Here are some of the latest health and medical news developments, compiled by editors of HealthDay:
Psychological Distress Less Common Among Parents
It may be hard to believe, but a new U.S. study says parents are less likely to suffer serious psychological distress than non-parents.
Researchers at RTI International in North Carolina analyzed data on more than 33,000 American adults, ages 18 to 49, who took part in the 2002 National Survey on Drug Use and Health. They found that nine percent of parents had experienced serious psychological distress in the past year, compared to 12 percent of non-parents, ABC News reported.
Of all the adults, younger women with lower incomes were most likely to experience serious psychological distress, the study found.
In explaining the difference between parents and non-parents, the researchers said parents with a strong social support network of family and friends may recover more quickly from psychological problems, ABC News reported.

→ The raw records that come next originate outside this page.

(** [G] with the old record, [G'] with the new one, [G0] without either. *)
Lemma ram_update N G0 G G' map md old_gk new_gk old new :
  groups_inv N G (InRam map) md -> joins G0 G old_gk old -> joins G0 G' new_gk new -> Rok old -> Rok new -> N + 2 < 2 ^ 63 ->
  groups_inv (N + 2) G' (InRam (update_in_ram old_gk new_gk old new specs map)) md.
Proof.
  intros HI J J' Ho Hn HN. unfold update_in_ram. destruct (beqb old_gk new_gk) eqn:E.
  - apply beqb_eq in E as <-. destruct HI as (H1 & H2 & H3), J as [J1 J2], J' as [J1' J2'].
    destruct (group_ram_replace (classes g) specs N (G0 old_gk) (bt_get old_gk map) old new) as (st & -> & HG); [by eapply group_ram_perm|done|done|].
    split; [by apply bt_insert_sorted|]. split; [|done]. intros gk'. rewrite bt_get_insert.
    destruct (ocmp gk' old_gk) eqn:E.
    + apply ocmp_eq in E as ->. eapply group_ram_perm; [by symmetry|reflexivity|done].
    + eapply (group_ram_perm _ _ N); [|lia|apply H2]. rewrite J2, J2'; [done|intros ->; by rewrite ocmp_refl in E..].
    + eapply (group_ram_perm _ _ N); [|lia|apply H2]. rewrite J2, J2'; [done|intros ->; by rewrite ocmp_refl in E..].
  - replace (N + 2) with (N + 1 + 1) by lia. eapply ram_insert; [|exact J'|done]. eapply ram_subtract; [done|exact J|done|lia].
Qed.

(** ** A map that spills *)

Lemma spill_spec N G map dict md :
  groups_inv N G (InRam map) md -> (forall gk, G gk <> [] -> group_key_ok n gk) -> N < 2 ^ 63 ->
  dict_holds dict md -> dict_seqno dict + blen map < 2 ^ 64 ->
  exists sp dict' md', spill (RollupSpiller_new limit g) map dict = (sp, [], dict', Ok tt) /\ dict_holds dict' md' /\
    dict_seqno dict' = dict_seqno dict + blen map /\ (forall k, ~ in_prefix k -> md' k = md k) /\ groups_inv N G Spilled md'.
Proof.
  intros (H1 & H2 & H3) HG HN Hd Hs.
  assert (forall gk st, (gk, st) ∈ map -> group_key_ok n gk /\ group_ram (classes g) specs N (G gk) (Some st)) as Hmap.
  { intros gk st Hin%(bt_get_elem gk st map H1). pose proof (H2 gk) as Hr. rewrite Hin in Hr. split; [|done]. apply HG. by destruct Hr as (? & _ & _ & _ & _ & ?). }
  destruct (spill_loop_spec N G map dict md) as (d' & md' & E & Hd' & Hs' & H4 & H5); [by apply bt_sorted_nodup|done|done|done|done| |].
  { intros gk _. apply H3, rollup_key_prefix. }
  unfold spill. cbn [sp_ghost_id RollupSpiller_new]. rewrite E. destruct (api_seal_ok d' md' Hd') as [Hd2 Hs2].
  eexists _, _, md'. split; [reflexivity|]. split; [done|]. split; [congruence|].
  assert (forall k, (forall gk, group_key_ok n gk -> k <> rollup_key g gk) -> md' k = md k) as Hout.
  { intros k Hk. apply H5. intros gk Hin. apply Hk. apply list_elem_of_fmap in Hin as ([gk1 st1] & -> & Hin). by eapply Hmap. }
  split; [|split].
  - intros k Hk. apply Hout. intros gk _ ->. apply Hk, rollup_key_prefix.
  - intros gk Hgk. destruct (decide (gk ∈ map.*1)) as [Hin|Hin]; [auto|].
    assert (bt_get gk map = None) as Hno.
    { destruct (bt_get gk map) as [st|] eqn:Eg; [|done]. apply (bt_get_elem gk st map H1) in Eg. destruct Hin. by apply (list_elem_of_fmap_2 fst _ (gk, st)). }
    rewrite H5, H3 by (apply rollup_key_prefix || (intros gk' Hin' Ek; apply Hin; apply (rollup_key_inj n) in Ek as ->; [done|done|];
      apply list_elem_of_fmap in Hin' as ([gk1 st1] & -> & Hin'); by eapply Hmap)).
    pose proof (H2 gk) as Hr. rewrite Hno in Hr. apply group_ram_none in Hr as [-> ?]. by apply group_disk_none.
  - intros k v Hk Hv. destruct (decide (Exists (fun gk => k = rollup_key g gk) map.*1)) as [Hex|Hex].
    + apply Exists_exists in Hex as (gk & Hin & ->). exists gk. split; [|done]. apply list_elem_of_fmap in Hin as ([gk1 st1] & -> & Hin). by eapply Hmap.
    + rewrite H5, H3 in Hv; [done|done|]. intros gk Hin ->. apply Hex, Exists_exists. eauto.
Qed.

End groups.

(** ** The aggregates of a ghost *)

Definition global_inv (N g : Z) (specs : list Metric) (L : list Fields) (st : AggregateState) : Prop :=
  exists H, follows_to H L /\ history_ok (classes g) specs H /\ Z.of_nat (length H) <= N /\ st = state_of specs H.

Definition group_of (fs : list bytes) (L : list Fields) (gk : bytes) : list Fields := filter (fun r => extract_group_key r fs = gk) L.

Definition agg_inv (N g : Z) (L : list Fields) (agg : AggregateContent) (md : bytes -> option bytes) : Prop :=
  let specs := aggregate_specs agg in
  metrics_ok specs /\ (forall gk, schema_of (classes g) specs schema (rollup_key g gk)) /\
  global_inv N g specs L (global_aggregates agg) /\
  match grouping agg with
  | Global => True
  | Grouped fs => fs <> [] /\ groups_inv g specs (length fs) N (group_of fs L) (residency agg) md
  end.

(** The records an aggregate is exact on, with group keys that fit a roll-up key. *)
Definition agg_record_ok (g : Z) (agg : AggregateContent) (r : Fields) : Prop :=
  record_ok (classes g) (aggregate_specs agg) r /\
  match grouping agg with
  | Global => True
  | Grouped fs => Forall (fun f => group_scalar (group_value r f)) fs /\ blen (extract_group_key r fs) <= 65535
  end.

Lemma agg_record_key g agg r fs :
  agg_record_ok g agg r -> grouping agg = Grouped fs -> group_key_ok (length fs) (extract_group_key r fs).
Proof.
  intros [_ Hr] E. rewrite E in Hr. destruct Hr as [Hs Hl]. split; [done|]. rewrite extract_group_key_values. eexists. split; [|split; [|reflexivity]].
  - apply Forall_fmap. eapply Forall_impl; [exact Hs|]. intros f. apply fragment_utf8.
  - by rewrite length_fmap.
Qed.

Lemma group_of_joins fs r L L' : L' ≡ₚ r :: L -> joins (group_of fs L) (group_of fs L') (extract_group_key r fs) r.
Proof.
  intros HP. split.
  - unfold group_of. rewrite HP, filter_cons_True by done. done.
  - intros gk Hgk. unfold group_of. rewrite HP, filter_cons_False by congruence. done.
Qed.

Lemma group_of_member fs L gk : group_of fs L gk <> [] -> exists r, r ∈ L /\ extract_group_key r fs = gk.
Proof.
  intros H. destruct (group_of fs L gk) as [|r l] eqn:E; [done|]. assert (r ∈ group_of fs L gk) as [? ?]%list_elem_of_filter by (rewrite E; left). eauto.
Qed.

(** What the next write may cost in the dictionary. *)
Definition demand (agg : AggregateContent) : Z := 2 + match residency agg with InRam map => blen map | Spilled => 0 end.

(** The outcome of a step on the aggregates. *)
Definition agg_step (N g : Z) (L : list Fields) (agg : AggregateContent) (dict : D) (md : bytes -> option bytes) (w w' : World) : Prop :=
  exists dict' md' agg', w' = mkWorld (w_keyspace w) (Some dict') (set_aggregate agg' (w_meta w)) /\
    aggregate_specs agg' = aggregate_specs agg /\ grouping agg' = grouping agg /\ dict_holds dict' md' /\
    dict_seqno dict <= dict_seqno dict' <= dict_seqno dict + demand agg /\
    (forall k, ~ in_prefix g k -> md' k = md k) /\ agg_inv N g L agg' md'.

Lemma fold_one r specs s k g :
  metrics_ok specs -> schema_of (classes g) specs schema k -> is_sign s -> record_ok (classes g) specs r ->
  for_record r specs s = fold_deltas (deltas specs [(r, s)]).
Proof.
  intros Hm Hk Hs Hr. symmetry. apply (merge_default_l schema k). by eapply for_record_typed.
Qed.

Lemma history_one g specs r s : is_sign s -> record_ok (classes g) specs r -> history_ok (classes g) specs [(r, s)].
Proof. intros. constructor; [by split|constructor]. Qed.

(** ** One record comes, leaves, or is replaced *)

Section steps.
Context (N g : Z) (L0 L L' : list Fields) (agg : AggregateContent) (dict : D) (md : bytes -> option bytes) (w : World (D := D)) (old new : Fields).
Hypothesis Hmeta : gm_aggregate (w_meta w) = Some agg.
Hypothesis Hid : gm_ghost_id (w_meta w) = g.
Hypothesis Hdict : w_dictionary w = Some dict.
Hypothesis Hholds : dict_holds dict md.
Hypothesis Hroom : dict_seqno dict + demand agg < 2 ^ 64.
Hypothesis HN : N + 2 < 2 ^ 63.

Lead Concerns Prompt More Recalls of Chinese-Made Products
More lead-related recalls of Chinese-made toys and novelty items were announced Wednesday by the U.S. Consumer Product Safety Commission. The recalls include:
Treadmills Help Down Syndrome Babies Walk Earlier
Compared to traditional therapies, treadmills can help infants with Down syndrome learn to walk months earlier, says a University of Michigan study published in the October issue of the journal Physical Therapy.
The study included 30 babies with Down syndrome who were walked on a treadmill for eight minutes a day, five days a week, Agence France-Presse reported. As a result, the babies learned to walk four to five months earlier than usual 24 to 28 months it takes using traditional physical therapy alone.
Helping babies with Down syndrome learn to walk earlier can boost their motor skills, social skills, perception and spatial cognition, explained study author Dale Ulrich of the university's division of kineisiology.